[Items listed in a dataset]

Segment Open

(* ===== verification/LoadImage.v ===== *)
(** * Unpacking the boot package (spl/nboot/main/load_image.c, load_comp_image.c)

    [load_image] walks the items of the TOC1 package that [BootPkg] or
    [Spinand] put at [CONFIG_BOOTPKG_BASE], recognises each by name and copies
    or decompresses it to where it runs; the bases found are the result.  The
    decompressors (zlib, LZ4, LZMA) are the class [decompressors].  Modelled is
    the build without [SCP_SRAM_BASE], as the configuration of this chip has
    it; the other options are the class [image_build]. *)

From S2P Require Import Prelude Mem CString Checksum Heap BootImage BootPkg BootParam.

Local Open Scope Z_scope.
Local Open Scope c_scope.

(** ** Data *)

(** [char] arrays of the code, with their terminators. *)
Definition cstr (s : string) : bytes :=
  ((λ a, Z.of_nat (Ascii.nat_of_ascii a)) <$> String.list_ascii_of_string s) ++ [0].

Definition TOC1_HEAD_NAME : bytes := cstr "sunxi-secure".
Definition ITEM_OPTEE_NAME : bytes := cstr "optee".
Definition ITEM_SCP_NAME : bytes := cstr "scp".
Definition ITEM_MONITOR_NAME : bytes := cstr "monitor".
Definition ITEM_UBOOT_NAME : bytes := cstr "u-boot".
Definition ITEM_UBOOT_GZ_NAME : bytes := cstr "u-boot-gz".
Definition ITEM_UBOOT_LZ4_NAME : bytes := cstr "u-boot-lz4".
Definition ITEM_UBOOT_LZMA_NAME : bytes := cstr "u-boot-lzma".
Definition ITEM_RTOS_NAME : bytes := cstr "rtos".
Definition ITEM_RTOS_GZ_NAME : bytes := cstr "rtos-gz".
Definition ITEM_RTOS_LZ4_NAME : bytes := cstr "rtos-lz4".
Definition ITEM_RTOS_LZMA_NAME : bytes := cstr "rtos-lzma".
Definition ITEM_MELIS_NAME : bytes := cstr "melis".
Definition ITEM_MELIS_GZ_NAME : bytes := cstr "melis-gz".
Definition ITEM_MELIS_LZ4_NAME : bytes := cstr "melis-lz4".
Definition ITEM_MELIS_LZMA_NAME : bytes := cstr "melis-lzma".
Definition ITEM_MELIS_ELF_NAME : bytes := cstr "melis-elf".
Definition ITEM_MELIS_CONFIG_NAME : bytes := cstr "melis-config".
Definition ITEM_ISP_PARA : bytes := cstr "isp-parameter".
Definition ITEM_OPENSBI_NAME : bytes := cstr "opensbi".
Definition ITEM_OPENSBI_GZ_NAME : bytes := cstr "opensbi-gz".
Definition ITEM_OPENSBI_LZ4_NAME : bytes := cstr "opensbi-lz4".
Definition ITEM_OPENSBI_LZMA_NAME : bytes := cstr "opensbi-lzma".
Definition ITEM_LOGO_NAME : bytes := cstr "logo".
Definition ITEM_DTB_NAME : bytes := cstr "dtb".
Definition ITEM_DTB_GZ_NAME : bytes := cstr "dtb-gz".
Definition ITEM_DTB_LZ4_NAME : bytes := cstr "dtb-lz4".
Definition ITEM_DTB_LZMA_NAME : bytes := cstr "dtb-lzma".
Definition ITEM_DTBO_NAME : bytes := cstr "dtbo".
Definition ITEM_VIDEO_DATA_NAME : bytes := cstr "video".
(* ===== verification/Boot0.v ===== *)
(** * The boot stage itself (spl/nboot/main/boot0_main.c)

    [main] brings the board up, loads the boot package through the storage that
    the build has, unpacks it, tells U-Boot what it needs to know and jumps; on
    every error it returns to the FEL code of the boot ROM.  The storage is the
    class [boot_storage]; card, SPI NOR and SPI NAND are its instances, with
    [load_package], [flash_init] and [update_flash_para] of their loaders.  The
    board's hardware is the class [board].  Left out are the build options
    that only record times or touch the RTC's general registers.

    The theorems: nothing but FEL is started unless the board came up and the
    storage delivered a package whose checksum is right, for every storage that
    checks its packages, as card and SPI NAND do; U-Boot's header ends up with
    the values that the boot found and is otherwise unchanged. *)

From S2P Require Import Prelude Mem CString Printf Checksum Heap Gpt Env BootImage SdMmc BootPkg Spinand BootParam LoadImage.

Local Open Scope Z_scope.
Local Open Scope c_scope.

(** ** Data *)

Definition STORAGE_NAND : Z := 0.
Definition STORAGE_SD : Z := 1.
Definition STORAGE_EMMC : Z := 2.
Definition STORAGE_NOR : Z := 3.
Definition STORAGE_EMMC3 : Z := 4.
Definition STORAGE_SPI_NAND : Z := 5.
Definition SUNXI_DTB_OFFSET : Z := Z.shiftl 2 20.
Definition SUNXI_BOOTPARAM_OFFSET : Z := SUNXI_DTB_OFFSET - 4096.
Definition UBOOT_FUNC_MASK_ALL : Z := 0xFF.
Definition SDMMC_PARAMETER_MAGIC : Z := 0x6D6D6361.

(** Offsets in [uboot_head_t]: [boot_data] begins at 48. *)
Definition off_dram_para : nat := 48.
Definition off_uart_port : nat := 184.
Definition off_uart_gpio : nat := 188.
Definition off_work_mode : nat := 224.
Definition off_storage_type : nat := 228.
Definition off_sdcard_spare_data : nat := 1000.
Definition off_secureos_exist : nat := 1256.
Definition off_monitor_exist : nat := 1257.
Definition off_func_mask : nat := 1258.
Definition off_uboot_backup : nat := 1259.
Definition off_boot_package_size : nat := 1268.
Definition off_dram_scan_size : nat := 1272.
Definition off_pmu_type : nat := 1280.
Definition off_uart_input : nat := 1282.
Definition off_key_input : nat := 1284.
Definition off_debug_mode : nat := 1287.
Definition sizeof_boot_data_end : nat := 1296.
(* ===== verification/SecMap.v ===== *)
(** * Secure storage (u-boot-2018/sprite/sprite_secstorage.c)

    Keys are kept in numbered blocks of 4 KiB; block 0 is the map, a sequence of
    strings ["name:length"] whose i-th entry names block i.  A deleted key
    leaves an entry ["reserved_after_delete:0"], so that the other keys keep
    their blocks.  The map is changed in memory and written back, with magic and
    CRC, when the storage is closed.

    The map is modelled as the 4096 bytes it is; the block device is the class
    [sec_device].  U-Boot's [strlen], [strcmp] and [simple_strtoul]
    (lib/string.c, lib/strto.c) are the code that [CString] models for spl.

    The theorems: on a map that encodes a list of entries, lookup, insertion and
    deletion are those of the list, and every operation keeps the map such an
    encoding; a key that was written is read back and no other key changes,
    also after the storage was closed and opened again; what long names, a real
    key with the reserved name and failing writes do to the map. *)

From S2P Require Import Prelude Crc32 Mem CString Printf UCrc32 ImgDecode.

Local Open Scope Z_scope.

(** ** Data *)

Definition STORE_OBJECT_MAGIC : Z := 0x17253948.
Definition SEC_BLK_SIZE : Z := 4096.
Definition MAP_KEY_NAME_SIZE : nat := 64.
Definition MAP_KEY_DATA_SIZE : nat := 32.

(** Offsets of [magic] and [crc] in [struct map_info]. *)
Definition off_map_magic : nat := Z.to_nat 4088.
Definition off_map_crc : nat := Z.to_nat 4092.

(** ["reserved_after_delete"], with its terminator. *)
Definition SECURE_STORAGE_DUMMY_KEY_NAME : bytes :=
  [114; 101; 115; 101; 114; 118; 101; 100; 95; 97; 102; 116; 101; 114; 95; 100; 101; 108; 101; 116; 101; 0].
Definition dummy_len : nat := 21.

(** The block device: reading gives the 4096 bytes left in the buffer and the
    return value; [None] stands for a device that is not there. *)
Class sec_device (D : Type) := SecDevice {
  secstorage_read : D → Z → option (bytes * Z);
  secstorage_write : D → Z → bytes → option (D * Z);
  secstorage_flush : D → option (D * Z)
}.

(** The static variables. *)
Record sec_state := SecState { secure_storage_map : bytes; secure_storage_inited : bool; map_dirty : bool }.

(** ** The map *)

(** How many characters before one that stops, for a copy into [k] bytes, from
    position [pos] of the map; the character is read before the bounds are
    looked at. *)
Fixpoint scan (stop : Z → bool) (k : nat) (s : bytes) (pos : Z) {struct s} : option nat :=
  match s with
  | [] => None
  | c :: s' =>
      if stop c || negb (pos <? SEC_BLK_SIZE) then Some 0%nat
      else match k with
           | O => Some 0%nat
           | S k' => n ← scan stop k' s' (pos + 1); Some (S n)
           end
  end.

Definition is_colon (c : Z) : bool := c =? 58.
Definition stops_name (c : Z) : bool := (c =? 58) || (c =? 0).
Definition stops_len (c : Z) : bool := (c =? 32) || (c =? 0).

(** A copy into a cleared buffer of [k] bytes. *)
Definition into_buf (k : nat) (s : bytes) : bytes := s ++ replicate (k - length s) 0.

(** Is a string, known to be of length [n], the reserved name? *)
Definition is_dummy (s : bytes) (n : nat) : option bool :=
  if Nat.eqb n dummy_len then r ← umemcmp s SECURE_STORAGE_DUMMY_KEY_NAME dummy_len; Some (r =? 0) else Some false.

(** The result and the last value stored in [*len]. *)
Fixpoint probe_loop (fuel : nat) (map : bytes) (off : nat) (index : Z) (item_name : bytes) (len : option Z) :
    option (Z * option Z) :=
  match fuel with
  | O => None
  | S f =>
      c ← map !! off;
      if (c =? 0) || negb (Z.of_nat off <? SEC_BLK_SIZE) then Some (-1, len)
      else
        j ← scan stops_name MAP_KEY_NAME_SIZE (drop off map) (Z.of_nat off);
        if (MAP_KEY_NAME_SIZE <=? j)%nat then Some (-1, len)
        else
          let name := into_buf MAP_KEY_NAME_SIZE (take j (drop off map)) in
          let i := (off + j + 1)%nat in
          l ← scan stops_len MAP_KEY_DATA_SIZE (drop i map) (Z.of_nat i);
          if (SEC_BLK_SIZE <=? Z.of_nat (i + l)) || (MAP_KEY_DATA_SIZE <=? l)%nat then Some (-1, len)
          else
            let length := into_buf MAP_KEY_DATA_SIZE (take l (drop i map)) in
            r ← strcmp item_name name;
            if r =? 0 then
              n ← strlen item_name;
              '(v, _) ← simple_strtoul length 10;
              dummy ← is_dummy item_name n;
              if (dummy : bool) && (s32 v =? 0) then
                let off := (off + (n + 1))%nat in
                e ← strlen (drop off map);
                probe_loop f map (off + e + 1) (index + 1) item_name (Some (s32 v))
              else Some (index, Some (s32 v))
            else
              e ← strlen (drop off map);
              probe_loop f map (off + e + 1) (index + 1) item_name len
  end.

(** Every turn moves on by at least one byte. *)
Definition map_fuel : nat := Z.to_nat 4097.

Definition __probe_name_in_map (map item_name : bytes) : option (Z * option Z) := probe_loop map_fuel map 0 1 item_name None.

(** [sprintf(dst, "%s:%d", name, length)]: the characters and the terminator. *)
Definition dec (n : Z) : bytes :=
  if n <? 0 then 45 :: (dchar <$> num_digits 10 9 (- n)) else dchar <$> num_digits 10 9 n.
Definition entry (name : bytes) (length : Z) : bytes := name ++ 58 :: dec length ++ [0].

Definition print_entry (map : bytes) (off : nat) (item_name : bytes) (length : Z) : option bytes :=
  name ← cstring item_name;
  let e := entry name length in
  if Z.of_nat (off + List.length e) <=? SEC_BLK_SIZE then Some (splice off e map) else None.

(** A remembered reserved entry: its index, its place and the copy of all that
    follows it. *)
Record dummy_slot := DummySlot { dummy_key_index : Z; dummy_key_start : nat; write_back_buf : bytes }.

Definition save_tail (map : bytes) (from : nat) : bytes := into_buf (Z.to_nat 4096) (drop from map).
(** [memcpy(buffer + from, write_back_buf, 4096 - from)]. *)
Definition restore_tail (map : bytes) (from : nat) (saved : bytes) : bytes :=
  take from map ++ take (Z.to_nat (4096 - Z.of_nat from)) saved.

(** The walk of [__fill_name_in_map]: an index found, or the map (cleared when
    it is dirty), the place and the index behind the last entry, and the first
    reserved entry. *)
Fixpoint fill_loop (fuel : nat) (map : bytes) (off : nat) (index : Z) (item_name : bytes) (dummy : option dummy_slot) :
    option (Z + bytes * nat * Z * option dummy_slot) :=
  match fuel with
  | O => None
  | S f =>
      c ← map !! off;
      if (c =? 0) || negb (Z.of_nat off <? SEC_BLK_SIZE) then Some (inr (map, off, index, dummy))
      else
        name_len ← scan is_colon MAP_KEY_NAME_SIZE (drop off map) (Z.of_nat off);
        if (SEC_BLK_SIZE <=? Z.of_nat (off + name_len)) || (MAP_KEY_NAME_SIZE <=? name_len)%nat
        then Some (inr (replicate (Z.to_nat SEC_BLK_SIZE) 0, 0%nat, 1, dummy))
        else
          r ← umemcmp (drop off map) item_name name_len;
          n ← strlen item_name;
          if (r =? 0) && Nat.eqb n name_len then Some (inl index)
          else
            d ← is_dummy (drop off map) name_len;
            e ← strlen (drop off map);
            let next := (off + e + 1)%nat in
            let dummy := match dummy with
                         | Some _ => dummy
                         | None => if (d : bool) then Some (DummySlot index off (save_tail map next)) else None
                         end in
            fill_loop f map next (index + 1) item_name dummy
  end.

Segment Closed

Task instructions:
Precisely reproduce the lines of the entries, beginning at the first and ending at the one containing "Definition ITEM_OPENSBI_LZMA_NAME : bytes". Add nothing.

Written solution:
(* ===== verification/LoadImage.v ===== *)
(** * Unpacking the boot package (spl/nboot/main/load_image.c, load_comp_image.c)

    [load_image] walks the items of the TOC1 package that [BootPkg] or
    [Spinand] put at [CONFIG_BOOTPKG_BASE], recognises each by name and copies
    or decompresses it to where it runs; the bases found are the result.  The
    decompressors (zlib, LZ4, LZMA) are the class [decompressors].  Modelled is
    the build without [SCP_SRAM_BASE], as the configuration of this chip has
    it; the other options are the class [image_build]. *)

From S2P Require Import Prelude Mem CString Checksum Heap BootImage BootPkg BootParam.

Local Open Scope Z_scope.
Local Open Scope c_scope.

(** ** Data *)

(** [char] arrays of the code, with their terminators. *)
Definition cstr (s : string) : bytes :=
  ((λ a, Z.of_nat (Ascii.nat_of_ascii a)) <$> String.list_ascii_of_string s) ++ [0].

Definition TOC1_HEAD_NAME : bytes := cstr "sunxi-secure".
Definition ITEM_OPTEE_NAME : bytes := cstr "optee".
Definition ITEM_SCP_NAME : bytes := cstr "scp".
Definition ITEM_MONITOR_NAME : bytes := cstr "monitor".
Definition ITEM_UBOOT_NAME : bytes := cstr "u-boot".
Definition ITEM_UBOOT_GZ_NAME : bytes := cstr "u-boot-gz".
Definition ITEM_UBOOT_LZ4_NAME : bytes := cstr "u-boot-lz4".
Definition ITEM_UBOOT_LZMA_NAME : bytes := cstr "u-boot-lzma".
Definition ITEM_RTOS_NAME : bytes := cstr "rtos".
Definition ITEM_RTOS_GZ_NAME : bytes := cstr "rtos-gz".
Definition ITEM_RTOS_LZ4_NAME : bytes := cstr "rtos-lz4".
Definition ITEM_RTOS_LZMA_NAME : bytes := cstr "rtos-lzma".
Definition ITEM_MELIS_NAME : bytes := cstr "melis".
Definition ITEM_MELIS_GZ_NAME : bytes := cstr "melis-gz".
Definition ITEM_MELIS_LZ4_NAME : bytes := cstr "melis-lz4".
Definition ITEM_MELIS_LZMA_NAME : bytes := cstr "melis-lzma".
Definition ITEM_MELIS_ELF_NAME : bytes := cstr "melis-elf".
Definition ITEM_MELIS_CONFIG_NAME : bytes := cstr "melis-config".
Definition ITEM_ISP_PARA : bytes := cstr "isp-parameter".
Definition ITEM_OPENSBI_NAME : bytes := cstr "opensbi".
Definition ITEM_OPENSBI_GZ_NAME : bytes := cstr "opensbi-gz".
Definition ITEM_OPENSBI_LZ4_NAME : bytes := cstr "opensbi-lz4".
Definition ITEM_OPENSBI_LZMA_NAME : bytes := cstr "opensbi-lzma".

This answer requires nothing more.